Le système des 500 parrainages est-il viable ?

Le système des 500 parrainages est-il viable ?

Maxence SOBRAL

Depuis le 1er février 2022, et jusqu’à début mars, le Conseil constitutionnel a régulièrement  publié sur son site internet la liste des citoyens habilités ayant valablement présenté un candidat à l’élection présidentielle des 10 et 24 avril prochains. Ces présentations, plus communément appelées « parrainages », participent au système - mis en place en 1962 - de filtrage des candidatures à l’élection du Président de la République au suffrage universel direct. Pour pouvoir se porter candidat à cette élection, tout citoyen, éligible dans les conditions de droit commun, doit en effet être présenté par au moins cinq cents parrains, ces derniers devant nécessairement détenir un mandat électif parmi ceux limitativement déterminés par la loi organique.
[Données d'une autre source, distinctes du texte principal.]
(* ===== verification/Vector.v ===== *)
(** * Growable vectors (src/src/vector.h, vector.c)

    The struct every [WASM_DEFINE_VECTOR] declares is a block of [capacity]
    cells of which the first [size] are in use; the other cells hold whatever
    the allocator returned or a previous element left.  The operations of
    vector.c are modelled on the whole block, with the [size_t] arithmetic
    wrapped, and [vec_list] is the list a client sees.  The theorems are the
    refinement the rest of the development relies on when it models a vector
    by a list. *)

From S2P Require Import Prelude.

Section vector.
Context {A : Type}.
(** The cells [wasm_realloc] adds (its memory is not cleared), the all-zero
    element [memset] writes, and [sizeof(type)]. *)
Variable uninit : nat -> A.
Variable zero : A.
Variable elt_byte_size : Z.

Record WasmVector := mkVector {
  vec_data : list A;
  vec_size : Z
}.

Definition vec_capacity (v : WasmVector) : Z := Z.of_nat (length (vec_data v)).

(** [WASM_ZERO_MEMORY] of a vector. *)
Definition vec_empty : WasmVector := mkVector [] 0.

Definition INITIAL_VECTOR_CAPACITY : Z := 8.

(** [while (new_capacity < desired_size) new_capacity *= 2;] *)
Fixpoint grow_capacity (fuel : nat) (new_capacity desired_size : Z) : option Z :=
  if new_capacity <? desired_size then
    match fuel with
    | O => None
    | S fuel' => grow_capacity fuel' (u64 (new_capacity * 2)) desired_size
    end
  else Some new_capacity.

(** A [size_t] doubles at most 64 times before it wraps to zero. *)
Definition GROW_FUEL : nat := 64.

(** [wasm_realloc] of the block to [capacity] cells. *)
Definition realloc_cells (l : list A) (capacity : Z) : list A :=
  l ++ map uninit (seq (length l) (Z.to_nat capacity - length l)).

(** [None]: the loop does not end, or the byte size of the block overflows
    [size_t]. *)
Definition wasm_ensure_capacity (v : WasmVector) (desired_size : Z) : option WasmVector :=
  if vec_capacity v <? desired_size then
    let new_capacity :=
      if vec_capacity v =? 0 then INITIAL_VECTOR_CAPACITY else u64 (vec_capacity v * 2) in
    new_capacity ← grow_capacity GROW_FUEL new_capacity desired_size;
    if new_capacity * elt_byte_size <? 2 ^ 64
    then Some (mkVector (realloc_cells (vec_data v) new_capacity) (vec_size v))
    else None
  else Some v.

(** [memset] of the cells [old_size .. desired_size - 1]. *)
Definition zero_cells (l : list A) (from n : Z) : option (list A) :=
  zblit l from (replicate (Z.to_nat n) zero).

Definition wasm_resize_vector (v : WasmVector) (desired_size : Z) : option WasmVector :=
  let old_size := vec_size v in
  v ← wasm_ensure_capacity v desired_size;
  d ← (if old_size <? desired_size
       then zero_cells (vec_data v) old_size (desired_size - old_size)
       else Some (vec_data v));
  Some (mkVector d desired_size).

(** Returns the index of the new cell with the vector. *)
Definition wasm_append_element (v : WasmVector) : option (WasmVector * Z) :=
  v ← wasm_ensure_capacity v (u64 (vec_size v + 1));
  let p := vec_size v in
  d ← zero_cells (vec_data v) p 1;
  Some (mkVector d (vec_size v + 1), p).

(** [wasm_append_##name##_value]: [*slot = *value]. *)
Definition wasm_append_value (v : WasmVector) (value : A) : option WasmVector :=
  '(v, slot) ← wasm_append_element v;
  d ← zset (vec_data v) slot value;
  Some (mkVector d (vec_size v)).

Definition wasm_extend_elements (dst : WasmVector) (src : list A) : option WasmVector :=
  let src_size := Z.of_nat (length src) in
  dst ← wasm_ensure_capacity dst (u64 (vec_size dst + src_size));
  d ← zblit (vec_data dst) (vec_size dst) src;
  Some (mkVector d (vec_size dst + src_size)).

(** ** The list a vector stands for *)

Definition vec_list (v : WasmVector) : list A := take (Z.to_nat (vec_size v)) (vec_data v).

Definition vec_ok (v : WasmVector) : Prop :=
  0 <= vec_size v <= vec_capacity v /\ vec_capacity v * elt_byte_size < 2 ^ 64.

(** The vector can grow to [n] elements: the block of the next capacity is
    addressable. *)
Definition vec_room (n : Z) : Prop :=
  (2 * n + INITIAL_VECTOR_CAPACITY) * elt_byte_size < 2 ^ 64.

Hypothesis elt_pos : 1 <= elt_byte_size.

(** The loop ends with the least power-of-two multiple that is large enough,
    so never with more than twice what was asked for. *)
Lemma grow_capacity_spec fuel c d :
  1 <= c -> c < 2 * d -> 2 * d < 2 ^ 64 -> d <= c * 2 ^ Z.of_nat fuel ->
  exists c', grow_capacity fuel c d = Some c' /\ d <= c' < 2 * d.
Proof.
  revert c. induction fuel as [|fuel IH]; intros c Hc Hcd Hd Hf.
  - cbn [grow_capacity]. rewrite (proj2 (Z.ltb_ge _ _)) by (change (2 ^ Z.of_nat 0) with 1 in Hf; lia).
    exists c. split; [done|]. change (2 ^ Z.of_nat 0) with 1 in Hf. lia.
  - cbn [grow_capacity]. destruct (Z.ltb_spec c d).
    + assert (u64 (c * 2) = c * 2) as -> by (apply wrap_id; unfold in_u; lia).
      apply IH; [lia..|]. rewrite Nat2Z.inj_succ, Z.pow_succ_r in Hf by lia. nia.
    + exists c. split; [done|lia].
Qed.

Lemma vec_room_lt n : 0 <= n -> vec_room n -> in_u 64 n.
Proof. unfold vec_room, INITIAL_VECTOR_CAPACITY, in_u. intros. split; [done|]. nia. Qed.

Lemma realloc_cells_length l c :
  Z.of_nat (length l) <= c -> Z.of_nat (length (realloc_cells l c)) = c.
Proof. intros. unfold realloc_cells. rewrite length_app, length_map, length_seq. lia. Qed.

(** The elements in use survive, and the capacity stays within twice the
    request. *)
Lemma ensure_capacity_spec v n :
  vec_ok v -> 0 <= n -> vec_room n ->
  exists v', wasm_ensure_capacity v n = Some v' /\ vec_ok v' /\
    n <= vec_capacity v' /\ vec_size v' = vec_size v /\ vec_list v' = vec_list v /\
    vec_capacity v <= vec_capacity v' /\
    (vec_capacity v' = vec_capacity v \/ vec_capacity v' < 2 * n + INITIAL_VECTOR_CAPACITY).
Proof.
  unfold vec_ok, vec_room, wasm_ensure_capacity, INITIAL_VECTOR_CAPACITY.
  intros [Hs Hb] Hn Hr.
  destruct (Z.ltb_spec (vec_capacity v) n) as [Hlt|Hge]; [|exists v; split; [done|]; intuition lia].
  assert (2 * n + 8 < 2 ^ 64) as Hn64 by nia.
  set (c0 := if vec_capacity v =? 0 then _ else _).
  assert (1 <= c0 /\ vec_capacity v <= c0 /\ (c0 < 2 * n \/ c0 = 8)) as (Hc0 & Hvc & Hc1).
  { subst c0. destruct (Z.eqb_spec (vec_capacity v) 0); [lia|].
    rewrite wrap_id by (unfold in_u; lia). lia. }
  assert (exists c, grow_capacity GROW_FUEL c0 n = Some c /\
            n <= c < 2 * n + 8 /\ vec_capacity v <= c) as (c & -> & Hc & Hcv).
  { clearbody c0. destruct Hc1 as [Hc1| ->].
    - destruct (grow_capacity_spec GROW_FUEL c0 n) as (c & -> & ?); [lia|lia|lia| |].
      + change (2 ^ Z.of_nat GROW_FUEL) with (2 ^ 64). zpow. lia.
      + exists c. split; [done|lia].
    - destruct (Z.ltb_spec 8 n).
      + destruct (grow_capacity_spec GROW_FUEL 8 n) as (c & -> & ?); [lia|lia|lia| |].
        * change (2 ^ Z.of_nat GROW_FUEL) with (2 ^ 64). zpow. lia.
        * exists c. split; [done|lia].
      + exists 8. cbn [GROW_FUEL grow_capacity]. rewrite (proj2 (Z.ltb_ge _ _)) by lia. split; [done|lia]. }
  cbn [mbind option_bind]. rewrite (proj2 (Z.ltb_lt _ _)) by nia.
  eexists. split; [done|]. unfold vec_capacity in *. cbn [vec_data vec_size].
  rewrite realloc_cells_length by lia. split; [split; nia|]. split; [lia|]. split; [done|].
  split; [|lia]. unfold vec_list. cbn [vec_data vec_size].
  unfold realloc_cells. by rewrite take_app_le by lia.
Qed.

(** Writing [bs] just past the elements in use extends the list by [bs]. *)
Lemma vec_list_blit v bs d :
  0 <= vec_size v <= vec_capacity v ->
  zblit (vec_data v) (vec_size v) bs = Some d ->
  vec_list (mkVector d (vec_size v + Z.of_nat (length bs))) = vec_list v ++ bs.
Proof.
  unfold vec_list, vec_capacity. intros Hs (? & ? & ->)%zblit_inv. cbn [vec_data vec_size].
  rewrite app_assoc. apply take_app_length'.
  rewrite length_app, length_take. lia.
Qed.

Lemma blit_capacity v bs d s :
  zblit (vec_data v) (vec_size v) bs = Some d -> vec_capacity (mkVector d s) = vec_capacity v.
Proof. intros H%zblit_length. unfold vec_capacity. cbn [vec_data]. lia. Qed.

(** [wasm_append_##name##_value] appends, [wasm_extend_##name##s]
    concatenates, [wasm_resize_##name##_vector] truncates or pads with zero
    elements. *)
Lemma append_element_spec v :
  vec_ok v -> vec_room (vec_size v + 1) ->
  exists v', wasm_append_element v = Some (v', vec_size v) /\ vec_ok v' /\
    vec_size v' = vec_size v + 1 /\ vec_list v' = vec_list v ++ [zero].
Proof.
  intros Hok Hr. pose proof Hok as [Hs Hcap]. unfold wasm_append_element.
  rewrite wrap_id by (apply vec_room_lt; [lia|done]).
  destruct (ensure_capacity_spec v (vec_size v + 1)) as (v1 & -> & [Hs1 Hcap1] & Hc1 & Es & El & _);
    [done|lia|done|].
  cbn [mbind option_bind]. unfold zero_cells. change (Z.to_nat 1) with 1%nat. cbn [replicate].
  pose proof (zblit_Some (vec_data v1) (vec_size v1) [zero]) as Hd. unfold vec_capacity in *.
  specialize (Hd ltac:(lia) ltac:(cbn; lia)). rewrite Hd. cbn [mbind option_bind].
  pose proof (vec_list_blit v1 [zero] _ Hs1 Hd) as Hl.
  pose proof (blit_capacity v1 [zero] _ (vec_size v1 + 1) Hd) as Hc.
  rewrite <- Es. eexists. split; [done|].
  split; [|split; [cbn; lia|by rewrite <- El]].
  unfold vec_ok. rewrite Hc. cbn [vec_size]. unfold vec_capacity in *. lia.
Qed.

Lemma append_value_spec v x :
  vec_ok v -> vec_room (vec_size v + 1) ->
  exists v', wasm_append_value v x = Some v' /\ vec_ok v' /\ vec_list v' = vec_list v ++ [x].
Proof.
  intros Hok Hr. unfold wasm_append_value.
  destruct (append_element_spec v Hok Hr) as (v1 & -> & [Hs1 Hcap] & Es & El).
  cbn [mbind option_bind]. pose proof Hok as [Hs _].
  rewrite zset_Some by (unfold vec_capacity in Hs1; lia). cbn [mbind option_bind].
  eexists. split; [done|]. unfold vec_ok, vec_capacity in *. cbn [vec_data vec_size].
  rewrite length_insert. split; [lia|].
  unfold vec_list in *. cbn [vec_data vec_size].
  assert (length (take (Z.to_nat (vec_size v)) (vec_data v)) = Z.to_nat (vec_size v)) as Hlen
    by (rewrite length_take; lia).
  rewrite Es in *. rewrite take_insert_lt, El by lia.
  rewrite insert_app_r_alt by lia. by rewrite Hlen, Nat.sub_diag.
Qed.

Lemma append_value_capacity v x v' :
  vec_ok v -> vec_room (vec_size v + 1) -> wasm_append_value v x = Some v' -> vec_capacity v <= vec_capacity v'.
Proof.
  intros Hok Hr. pose proof Hok as [Hs Hcap]. unfold wasm_append_value, wasm_append_element.
  rewrite wrap_id by (apply vec_room_lt; [lia|done]).
  destruct (ensure_capacity_spec v (vec_size v + 1)) as (v1 & -> & _ & _ & _ & _ & Hc & _); [done|lia|done|].
  cbn [mbind option_bind]. unfold zero_cells.
  destruct (zblit (vec_data v1) (vec_size v1) _) as [d|] eqn:Ed; [|done]. cbn [mbind option_bind vec_data vec_size].
  destruct (zset d (vec_size v1) x) as [d'|] eqn:Ed'; [|done]. intros [= <-].
  apply zblit_length in Ed. apply zset_length in Ed'. unfold vec_capacity in *. cbn [vec_data]. lia.
Qed.

Lemma extend_elements_spec v src :
  vec_ok v -> vec_room (vec_size v + Z.of_nat (length src)) ->
  exists v', wasm_extend_elements v src = Some v' /\ vec_ok v' /\ vec_list v' = vec_list v ++ src.
Proof.
  intros Hok Hr. pose proof Hok as [Hs Hcap]. unfold wasm_extend_elements.
  rewrite wrap_id by (apply vec_room_lt; [lia|done]).
  destruct (ensure_capacity_spec v (vec_size v + Z.of_nat (length src)))
    as (v1 & -> & [Hs1 Hcap1] & Hc1 & Es & El & _); [done|lia|done|].
  cbn [mbind option_bind]. unfold vec_capacity in *.
  pose proof (zblit_Some (vec_data v1) (vec_size v1) src ltac:(lia) ltac:(lia)) as Hd.
  rewrite Hd. cbn [mbind option_bind].
  pose proof (vec_list_blit v1 src _ Hs1 Hd) as Hl.
  pose proof (blit_capacity v1 src _ (vec_size v1 + Z.of_nat (length src)) Hd) as Hc.
  eexists. split; [done|]. split; [|by rewrite <- El].
  unfold vec_ok. rewrite Hc. cbn [vec_size]. unfold vec_capacity in *. lia.
Qed.

Lemma resize_vector_spec v n :
  vec_ok v -> 0 <= n -> vec_room n ->
  exists v', wasm_resize_vector v n = Some v' /\ vec_ok v' /\
    vec_list v' = resize (Z.to_nat n) zero (vec_list v).
Proof.
  intros Hok Hn Hr. pose proof Hok as [Hs Hcap]. unfold wasm_resize_vector.
  destruct (ensure_capacity_spec v n)
    as (v1 & -> & [Hs1 Hcap1] & Hc1 & Es & El & _); [done..|].
  cbn [mbind option_bind]. rewrite resize_spec, <- El.
  assert (length (vec_list v1) = Z.to_nat (vec_size v1)) as Hlen
    by (unfold vec_list; rewrite length_take; unfold vec_capacity in *; lia).
  destruct (Z.ltb_spec (vec_size v) n) as [Hlt|Hge].
  - unfold zero_cells. rewrite <- Es in *. unfold vec_capacity in *.
    set (bs := replicate (Z.to_nat (n - vec_size v1)) zero).
    assert (Z.of_nat (length bs) = n - vec_size v1) as Hbs
      by (unfold bs; rewrite length_replicate; lia).
    pose proof (zblit_Some (vec_data v1) (vec_size v1) bs ltac:(lia) ltac:(lia)) as Hd.
    rewrite Hd. cbn [mbind option_bind].
    pose proof (vec_list_blit v1 bs _ Hs1 Hd) as Hl.
    pose proof (blit_capacity v1 bs _ n Hd) as Hc.
    replace (vec_size v1 + Z.of_nat (length bs)) with n in Hl by lia.
    eexists. split; [done|]. split; [unfold vec_ok; rewrite Hc; cbn [vec_size]; unfold vec_capacity; lia|].
    rewrite Hl, take_ge by lia. f_equal. unfold bs. f_equal. lia.
  - cbn [mbind option_bind]. eexists. split; [done|].
    unfold vec_ok, vec_capacity in *. cbn [vec_data vec_size].
    split; [lia|]. unfold vec_list in *. cbn [vec_data vec_size].
    rewrite take_take, Nat.min_l by lia. rewrite Hlen.
    replace (Z.to_nat n - Z.to_nat (vec_size v1))%nat with 0%nat by lia. by rewrite app_nil_r.
Qed.

(** C35 - the vector operations implement the list operations: while the block
    of the doubled capacity stays addressable, none of them fails or loses an
    element; appending a value, extending by an array and resizing give the
    list with the value, the array, or the truncation or zero padding; and the
    capacity that [wasm_ensure_capacity] leaves is at least the size asked for
    and, when it grew, less than twice it plus the initial capacity. *)
Theorem vector_refines_list (v : WasmVector) :
  vec_ok v ->
  (forall n, 0 <= n -> vec_room n ->
     exists v', wasm_ensure_capacity v n = Some v' /\ vec_ok v' /\ vec_list v' = vec_list v /\
       n <= vec_capacity v' /\
       (vec_capacity v' = vec_capacity v \/
        vec_capacity v' < 2 * n + INITIAL_VECTOR_CAPACITY)) /\
  (forall x, vec_room (vec_size v + 1) ->
     exists v', wasm_append_value v x = Some v' /\ vec_ok v' /\
       vec_list v' = vec_list v ++ [x]) /\
  (forall src, vec_room (vec_size v + Z.of_nat (length src)) ->
     exists v', wasm_extend_elements v src = Some v' /\ vec_ok v' /\
       vec_list v' = vec_list v ++ src) /\
  (forall n, 0 <= n -> vec_room n ->
     exists v', wasm_resize_vector v n = Some v' /\ vec_ok v' /\
       vec_list v' = resize (Z.to_nat n) zero (vec_list v)).
Proof.
  intros Hok. split; [|split; [|split]].
  - intros n Hn Hr. destruct (ensure_capacity_spec v n Hok Hn Hr) as (v' & ?). exists v'. tauto.
  - intros. by apply append_value_spec.
  - intros. by apply extend_elements_spec.
  - intros. by apply resize_vector_spec.
Qed.
End vector.

Arguments WasmVector : clear implicits.

(** Two appends to a new vector of 4-byte elements. *)
Lemma vector_refines_list_witness :
  exists v', wasm_append_value (fun _ => 99) 0 4 (mkVector [7; 99; 99; 99; 99; 99; 99; 99] 1) 8
             = Some v' /\ vec_ok 4 v' /\ vec_list v' = [7; 8].
Proof.
  pose proof (vector_refines_list (fun _ => 99) 0 4 ltac:(lia)
                (mkVector [7; 99; 99; 99; 99; 99; 99; 99] 1)
                ltac:(split; [split; vm_compute; discriminate|vm_compute; reflexivity]))
    as (_ & Happ & _).
  apply (Happ 8). vm_compute. reflexivity.
Defined.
C’est dans ce cadre que, lors d’une conférence de presse du lundi 7 mars 2022, le président du Conseil constitutionnel, Laurent Fabius, a arrêté la liste officielle définitive des candidats au premier tour de l’élection présidentielle du mois d’avril prochain. Douze candidats se trouvent sur la ligne de départ (dans l’ordre arrêté par le Conseil constitutionnel) : Nathalie Arthaud, Fabien Roussel, Emmanuel Macron, Jean Lassalle, Marine Le Pen, Eric Zemmour, Jean-Luc Mélenchon, Anne Hidalgo, Yannick Jadot, Valérie Pécresse, Philippe Poutou et Nicolas Dupont-Aignan. Certains d’entre eux s’inquiétaient, il y a encore quelques jours, de la possibilité de ne pas recueillir les cinq cents parrainages exigés[1]. D’autres candidats déclarés - ils sont nombreux - n’auront finalement pas de bulletins de vote à leur nom le 10 avril, parmi lesquels François Asselineau, qui avait pourtant obtenu ses cinq cents signatures en 2017.

Les rouages du filtre

Le filtre des cinq cents parrainages est l’un des vestiges les plus anciens de l’élection du président de la République au suffrage universel direct sous la Ve République. Simple d’apparence, il peut très vite devenir un piège à asphyxier des candidatures, comme celle, par exemple, de Christiane Taubira, vainqueur de la « primaire populaire » organisée fin janvier pour départager les candidats classés à gauche sur l’échiquier politique. Notons qu’il ne suffit pas de recueillir cinq cents présentations pour figurer sur la liste arrêtée par le Conseil constitutionnel. D’abord, en vertu du I de l’article 3 de la loi du 6 novembre 1962 relative à l'élection du président de la République au suffrage universel, ces présentations ne peuvent être adressées que par certains élus parmi lesquels, notamment, les parlementaires, les députés français au Parlement européen, les maires, les maires délégués, les conseillers régionaux, les conseillers départementaux, les conseillers à l’Assemblée des Français de l’étranger et les présidents des communautés d’agglomération et des communautés de communes[2]. Puis, ces présentations doivent être issues d’élus représentant au moins trente départements ou collectivités ultramarines différents, sans que plus d’un dixième d’entre ces élus ne puisse provenir d’un même département ou d’une même collectivité ultramarine. Cette condition de répartition géographique, qui s’explique par la volonté du législateur d’éviter des candidatures régionalistes, nous paraît bienvenue dans la mesure où le candidat à la présidence de la République doit nécessairement, parce qu’il est soumis au suffrage de l’ensemble des électeurs, représenter l’ensemble du territoire.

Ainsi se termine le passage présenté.